The Language of the Land

The forest speaks in a language I am only beginning to understand. The rustle of leaves, the creak of branches, the distant call of a fox- it is a symphony, a story, a spell. I found myself stopping often, my hand resting on the rough bark of a tree, my eyes tracing the patterns of light and shadow on the forest floor.

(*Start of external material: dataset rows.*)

(** An attempt that succeeds before a region of an array, on a text
    where the region has been exchanged for one that begins with the same
    head, succeeds on the text with the region as well: the closing
    bracket of the region is there to end it. *)
Lemma attempt_before M L head region (bef bef' b post S X : text) st2 :
  label_ok M -> label_ok L -> (forall k, k <> [] -> M <> k ++ L) ->
  array_region L head region -> b <> [] ->
  forallb sep S = true -> S <> [] ->
  match_here (array_pattern M) false bef' (b ++ L ++ S ++ X) = Some st2 ->
  exists st1,
    match_here (array_pattern M) false bef (b ++ region ++ post) = Some st1.
Proof.
  intros HM HL Hsuf Hreg Hb HS HSne Hm.
  apply array_match_here in Hm as (Hr & _ & Ha).
  destruct Hr as (ws1 & ws2 & ws3 & body & ws4 & H1 & H0 & S1 & S2 & S3 & S4).
  rewrite H1 in H0. clear H1.
  assert (E : M ++ (ws1 ++ lit "=" ++ ws2 ++ lit "[" ++ ws3 ++ [NL])
              ++ (body ++ [NL] ++ ws4 ++ lit "]" ++ after st2)
              = b ++ L ++ S ++ X).
  { rewrite Ha, H0. rewrite <- !app_assoc. reflexivity. }
  assert (HW : forallb sep (ws1 ++ lit "=" ++ ws2 ++ lit "[" ++ ws3 ++ [NL])
               = true).
  { rewrite !forallb_app.
    rewrite (spaces_sep ws1 S1), (spaces_sep ws2 S2), (spaces_sep ws3 S3).
    reflexivity. }
  assert (HWne : ws1 ++ lit "=" ++ ws2 ++ lit "[" ++ ws3 ++ [NL] <> []).
  { intros HWe. apply app_eq_nil in HWe as [_ HWe]. discriminate HWe. }
  destruct (label_overlap M L _ S _ b X HM HL Hsuf HW HWne HS HSne Hb E)
    as [b' Eb].
  destruct Hreg as (v1 & v2 & v3 & body' & v4 & Hh & Hg & T1 & T2 & T3 & T4).
  assert (Hreg' : array_region M
            (M ++ ws1 ++ lit "=" ++ ws2 ++ lit "[")
            ((M ++ ws1 ++ lit "=" ++ ws2 ++ lit "[") ++ ws3 ++ [NL]
             ++ (b' ++ head ++ v3 ++ [NL] ++ body') ++ [NL] ++ v4 ++ lit "]")).
  { exists ws1, ws2, ws3, (b' ++ head ++ v3 ++ [NL] ++ body'), v4.
    repeat split; auto. }
  destruct (array_region_matches M _ _ bef post Hreg') as [st0 Hmatch].
  apply match_here_complete in Hmatch as [st' Hs].
  exists st'. rewrite <- Hs. f_equal.
  rewrite Eb, Hg, Hh. rewrite <- !app_assoc. reflexivity.
Qed.

(** The match a search returns is at the first position where an attempt
    succeeds. *)
Lemma search_from_first r (aft bef : text) st :
  search_from r bef aft = Some st ->
  exists skipped aft0,
    aft = skipped ++ aft0
    /\ match_here r false (rev skipped ++ bef) aft0 = Some st
    /\ forall a b, skipped = a ++ b -> b <> [] ->
         match_here r false (rev a ++ bef) (b ++ aft0) = None.
Proof.
  revert bef; induction aft as [|c aft IH]; intros bef; simpl.
  - destruct (match_here r false bef []) as [st'|] eqn:E; [|discriminate].
    intros [= ->]. exists [], []. repeat split; auto.
    intros a b Hab Hb. destruct a; destruct b; try discriminate.
    contradiction.
  - destruct (match_here r false bef (c :: aft)) as [st'|] eqn:E.
    + intros [= ->]. exists [], (c :: aft). repeat split; auto.
      intros a b Hab Hb. destruct a; destruct b; try discriminate.
      contradiction.
    + intros H. apply IH in H as (sk & aft0 & -> & Hm & Hf).
      exists (c :: sk), aft0. split; [reflexivity|]. split.
      * simpl. now rewrite <- app_assoc.
      * intros a b Hab Hb. destruct a as [|x a].
        -- simpl in Hab. subst b. exact E.
        -- injection Hab as <- Hab. simpl. rewrite <- app_assoc.
           now apply Hf.
Qed.
(** * Tic Tac Toe: the computer opponent of [script.js]

    A shallow embedding of the move-selection code of the class
    [TicTacToeGame] (the three difficulty policies, the win and draw tests
    and the alpha-beta search), with the properties of its specification.

    The board is the JavaScript array [this.state.board].  The search and
    the fork heuristics write tentative marks into that very array and take
    them back; the embedding threads the array through every function that
    writes to it, so that what is left in it on return is part of each
    result. *)

From Stdlib Require Import ZArith Lia Bool Sorted.
From stdpp Require Import base list strings.

Local Open Scope nat_scope.
Local Open Scope list_scope.

(** ** Data model *)

(** The two marks, ['x'] and ['o']. *)
Inductive player : Type := PLAYER_X | PLAYER_O.

(** A board cell as the code can tell cells apart: it only ever compares
    a cell with [null] and with a player's mark, so every other value
    ([undefined] read past the end of the array, or a stray value in a
    malformed board) behaves alike and is [Other]. *)
Inductive cell : Type := Null | Mark (p : player) | Other.

Abbreviation Board := (list cell).

Definition player_eqb (p q : player) : bool :=
  match p, q with
  | PLAYER_X, PLAYER_X | PLAYER_O, PLAYER_O => true
  | _, _ => false
  end.

(** [board[index]]; reading past the end of an array gives [undefined]. *)
Definition get (b : Board) (index : nat) : cell := default Other (b !! index).

(** [c === player] and [c === null]. *)
Definition is_player (p : player) (c : cell) : bool :=
  match c with Mark q => player_eqb q p | _ => false end.

Definition is_null (c : cell) : bool :=
  match c with Null => true | _ => false end.

(** [board[index] = v].  Every write of the modelled code is at an index
    taken from [getEmptyIndices] or found [null] in a winning combination,
    hence inside the array; the embedding leaves the array alone on a
    write past its end (where JavaScript would extend it). *)
Definition set (b : Board) (index : nat) (v : cell) : Board := <[index := v]> b.

Definition WINNING_COMBINATIONS : list (list nat) :=
  [ [0;1;2]; [3;4;5]; [6;7;8];
    [0;3;6]; [1;4;7]; [2;5;8];
    [0;4;8]; [2;4;6] ].

Definition CENTER : nat := 4.
Definition CORNERS : list nat := [0; 2; 6; 8].
Definition EDGES : list nat := [1; 3; 5; 7].

(** [Array.prototype.includes] on arrays of indices. *)
Definition includes (l : list nat) (i : nat) : bool := existsb (Nat.eqb i) l.

(** JavaScript numbers as the search uses them: integers and the two
    infinities that start the alpha-beta window. *)
Inductive num : Type := NegInf | Fin (z : Z) | PosInf.

Definition num_ltb (a b : num) : bool :=
  match a, b with
  | NegInf, NegInf => false
  | NegInf, _ => true
  | Fin _, NegInf => false
  | Fin x, Fin y => (x <? y)%Z
  | Fin _, PosInf => true
  | PosInf, _ => false
  end.

Definition num_leb (a b : num) : bool := negb (num_ltb b a).

(** [Math.max] and [Math.min]. *)
Definition num_max (a b : num) : num := if num_ltb a b then b else a.
Definition num_min (a b : num) : num := if num_ltb b a then b else a.

(** The object [{ score, index }] returned by [minimax]; [index] is
    [None] for [null]. *)
Record move : Type := mkMove { score : num; index : option nat }.

(** ** Evaluator *)

(** [checkForWin(player, board)]. *)
Definition checkForWin (p : player) (b : Board) : bool :=
  existsb (fun combo => forallb (fun index => is_player p (get b index)) combo)
          WINNING_COMBINATIONS.

(** [getEmptyIndices(board)]: [map] to the index or [null], then [filter]. *)
Definition getEmptyIndices (b : Board) : list nat :=
  omap id (imap (fun index c => if is_null c then Some index else None) b).

(** [checkForDraw()]. *)
Definition checkForDraw (b : Board) : bool :=
  forallb (fun c => negb (is_null c)) b
  && negb (checkForWin PLAYER_X b) && negb (checkForWin PLAYER_O b).

(** [evaluateBoard(board)], with [this.state.aiPlayer] and
    [this.state.humanPlayer] as [ai] and [human]. *)
Definition evaluateBoard (ai human : player) (b : Board) : Z :=
  if checkForWin ai b then 10%Z
  else if checkForWin human b then (-10)%Z
  else 0%Z.

(** ** Search player: [minimax] *)

Section Minimax.
Variables ai human : player.

(** The [for (const index of emptyIndices)] loop of [minimax], with the
    recursive call abstracted as [rec].  It threads the array, the best
    move so far and the window, and stops at [beta <= alpha]. *)
Fixpoint minimax_loop (rec : Board -> num -> num -> option (move * Board))
    (player : player) (isMaximizing : bool)
    (l : list nat) (b : Board) (bestMove : move) (alpha beta : num)
    : option (move * Board) :=
  match l with
  | [] => Some (bestMove, b)
  | index :: rest =>
      let b := set b index (Mark player) in
      match rec b alpha beta with
      | None => None
      | Some (result, b) =>
          let b := set b index Null in
          let bestMove :=
            if isMaximizing
            then (if num_ltb (score bestMove) (score result)
                  then mkMove (score result) (Some index) else bestMove)
            else (if num_ltb (score result) (score bestMove)
                  then mkMove (score result) (Some index) else bestMove) in
          let alpha := if isMaximizing then num_max alpha (score result) else alpha in
          let beta := if isMaximizing then beta else num_min beta (score result) in
          if num_leb beta alpha then Some (bestMove, b)
          else minimax_loop rec player isMaximizing rest b bestMove alpha beta
      end
  end.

I gathered a few things as I walked- a feather, a smooth stone, a sprig of a wild herb. They feel like gifts, tokens from the land itself. I don’t know what they mean yet, but I sense they are important, that they hold some kind of message or meaning.

A Strange Longing

There is a feeling I can’t quite name- a longing, or a pull, or a whisper at the back of my mind. It is as if I have forgotten something vital and that it sits just out of reach. The forest seems to know, though. It watches me with quiet patience, as though it is waiting for me to remember.

I sat by the stream for a long time, my fingers trailing in the cool water. The current carried leaves and twigs, and I wondered where they were going, what they would find. Perhaps I am like those leaves, carried by a current I cannot see, toward a destination I cannot yet imagine.

The forest is a mystery, but a friend. It does not give its secrets easily, but I sense that it is leading me somewhere… that it is showing me something I need to see.

I don’t know what tomorrow will bring, but for now, I am content to wander, to listen, to learn. The forest is patient, and so am I.